## EXERCISE GOAL
Only an exact copy of the records, from the line with "Lemma marshal_ParseNotify n" through the last line, is wanted.
*** MATERIALS PROVIDED Section Begins ***
Lemma ParseNotify_marshal n b : Notify_ok n -> Notify_MarshalBinary n = Ok b -> ParseNotify b = Ok n.
Proof.
  intros (Hp & Ht & Hs & Hd) Hm. unfold Notify_MarshalBinary in Hm. pose proof (len_nonneg (n_SPI n)).
  destruct (255 <? len (n_SPI n)) eqn:Hl; [done|]. injection Hm as <-.
  unfold to_u8. rewrite Z.mod_small by lia. destruct n as [pid t spi nd]. cbn in *.
  unfold ParseNotify. set (T := be_bytes 2 t). assert (len T = 2) by apply len_be_bytes_2.
  set (data := pid :: len spi :: T ++ spi ++ nd).
  assert (Hdata : len data = 4 + len spi + len nd) by (subst data; len_lia). pose proof (len_nonneg nd).
  go_if. rewrite (at_Ok data 1 (len spi)) by done. cbn [bind]. go_if.
  rewrite (at_Ok data 0 pid) by done. cbn [bind].
  rewrite (u16_at_eq data [pid; len spi] (spi ++ nd) t) by done. cbn [bind].
  rewrite (slice_eq data ([pid; len spi] ++ T) spi nd) by (rewrite <- ?app_assoc; done || len_lia).
  cbn [bind].
  by rewrite (slice_from_eq data ([pid; len spi] ++ T ++ spi) nd)
    by (rewrite <- ?app_assoc; done || len_lia).
Qed.

Lemma ParseNotify_safe b : bytes_ok b -> safe (ParseNotify b) Notify_ok.
Proof. intros. unfold ParseNotify. go_safe. unfold Notify_ok. by cbn. Qed.

Lemma ParseNotify_err b e : ParseNotify b = Err e -> e = ErrInvalidNotify.
Proof.
  intros H. change (errs (fun e => e = Sentinel ErrInvalidNotify) (Err (A := Notify) e)).
  rewrite <- H. unfold ParseNotify. go_errs.
Qed.

(** A 16-bit field rebuilt from its two octets. *)
Lemma be_bytes_2_octets b0 b1 : is_u8 b0 -> is_u8 b1 -> be_bytes 2 (be_decode [b0; b1]) = [b0; b1].
Proof. intros. apply (be_bytes_be_decode [b0; b1]). auto with gobytes. Qed.
Lemma be_decode_2_range b0 b1 : is_u8 b0 -> is_u8 b1 -> is_u16 (be_decode [b0; b1]).
Proof. intros. apply (be_decode_range [b0; b1]). auto with gobytes. Qed.

Lemma marshal_ParseNotify n b : bytes_ok b -> ParseNotify b = Ok n -> Notify_MarshalBinary n = Ok b.
Proof.
  intros Hb Hp. unfold ParseNotify in Hp.
  destruct (len b <? 4) eqn:Hl; [done|].
  destruct b as [|pid [|sz [|t0 [|t1 rest]]]]; try (len_simpl; lia).
  apply bytes_ok_cons in Hb as [? Hb]. apply bytes_ok_cons in Hb as [Hsz Hb].
  apply bytes_ok_cons in Hb as [? Hb]. apply bytes_ok_cons in Hb as [? Hb].
  rewrite (at_Ok _ 1 sz) in Hp by done. cbn [bind] in Hp.
  destruct (len _ <? 4 + sz) eqn:Hl2; [done|].
  rewrite (at_Ok _ 0 pid) in Hp by done. cbn [bind] in Hp.
  rewrite (u16_at_eq _ [pid; sz] rest (be_decode [t0; t1])) in Hp.
  2: { rewrite be_bytes_2_octets by done. done. } 2-3: done.
  2: by apply be_decode_2_range.
  cbn [bind] in Hp.
  rewrite slice_Ok in Hp by len_lia. cbn [bind] in Hp.
  unfold slice_from in Hp. rewrite slice_Ok in Hp by len_lia. cbn [bind] in Hp. injection Hp as <-.
  unfold Notify_MarshalBinary. cbn [n_SPI n_ProtocolID n_NotifyType n_NotificationData].
  rewrite sub_len by len_lia. replace (4 + sz - 4) with sz by lia.
  replace (255 <? sz) with false by len_lia.
  rewrite be_bytes_2_octets by done. unfold to_u8. rewrite Z.mod_small by done.
  rewrite sub_split, sub_to_end by len_lia. done.
Qed.

#[export] Instance notify_exact : ExactCodec Notify.
Proof.
  split; [split|].
  - intros n b (? & ? & ? & ?) Hm. cbn in Hm. unfold Notify_MarshalBinary in Hm.
    case_match; [done|]. injection Hm as <-. auto 10 with gobytes.
  - apply ParseNotify_safe.
  - apply ParseNotify_marshal.
  - intros a b. apply marshal_ParseNotify.
Qed.

(** ** Delete: the codec laws *)
Definition Delete_ok (d : Delete) : Prop := is_u8 (d_ProtocolID d) /\ Forall bytes_ok (d_SPIs d).
#[export] Instance Delete_ok_dec d : Decision (Delete_ok d).
Proof. unfold Delete_ok. apply _. Defined.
*** MATERIALS PROVIDED Section Ends ***
## WRITTEN ANSWER
Lemma marshal_ParseNotify n b : bytes_ok b -> ParseNotify b = Ok n -> Notify_MarshalBinary n = Ok b.
Proof.
  intros Hb Hp. unfold ParseNotify in Hp.
  destruct (len b <? 4) eqn:Hl; [done|].
  destruct b as [|pid [|sz [|t0 [|t1 rest]]]]; try (len_simpl; lia).
  apply bytes_ok_cons in Hb as [? Hb]. apply bytes_ok_cons in Hb as [Hsz Hb].
  apply bytes_ok_cons in Hb as [? Hb]. apply bytes_ok_cons in Hb as [? Hb].
  rewrite (at_Ok _ 1 sz) in Hp by done. cbn [bind] in Hp.
  destruct (len _ <? 4 + sz) eqn:Hl2; [done|].
  rewrite (at_Ok _ 0 pid) in Hp by done. cbn [bind] in Hp.
  rewrite (u16_at_eq _ [pid; sz] rest (be_decode [t0; t1])) in Hp.
  2: { rewrite be_bytes_2_octets by done. done. } 2-3: done.
  2: by apply be_decode_2_range.
  cbn [bind] in Hp.
  rewrite slice_Ok in Hp by len_lia. cbn [bind] in Hp.
  unfold slice_from in Hp. rewrite slice_Ok in Hp by len_lia. cbn [bind] in Hp. injection Hp as <-.
  unfold Notify_MarshalBinary. cbn [n_SPI n_ProtocolID n_NotifyType n_NotificationData].
  rewrite sub_len by len_lia. replace (4 + sz - 4) with sz by lia.
  replace (255 <? sz) with false by len_lia.
  rewrite be_bytes_2_octets by done. unfold to_u8. rewrite Z.mod_small by done.
  rewrite sub_split, sub_to_end by len_lia. done.
Qed.

#[export] Instance notify_exact : ExactCodec Notify.
Proof.
  split; [split|].
  - intros n b (? & ? & ? & ?) Hm. cbn in Hm. unfold Notify_MarshalBinary in Hm.
    case_match; [done|]. injection Hm as <-. auto 10 with gobytes.
  - apply ParseNotify_safe.
  - apply ParseNotify_marshal.
  - intros a b. apply marshal_ParseNotify.
Qed.

(** ** Delete: the codec laws *)
Definition Delete_ok (d : Delete) : Prop := is_u8 (d_ProtocolID d) /\ Forall bytes_ok (d_SPIs d).
#[export] Instance Delete_ok_dec d : Decision (Delete_ok d).
Proof. unfold Delete_ok. apply _. Defined.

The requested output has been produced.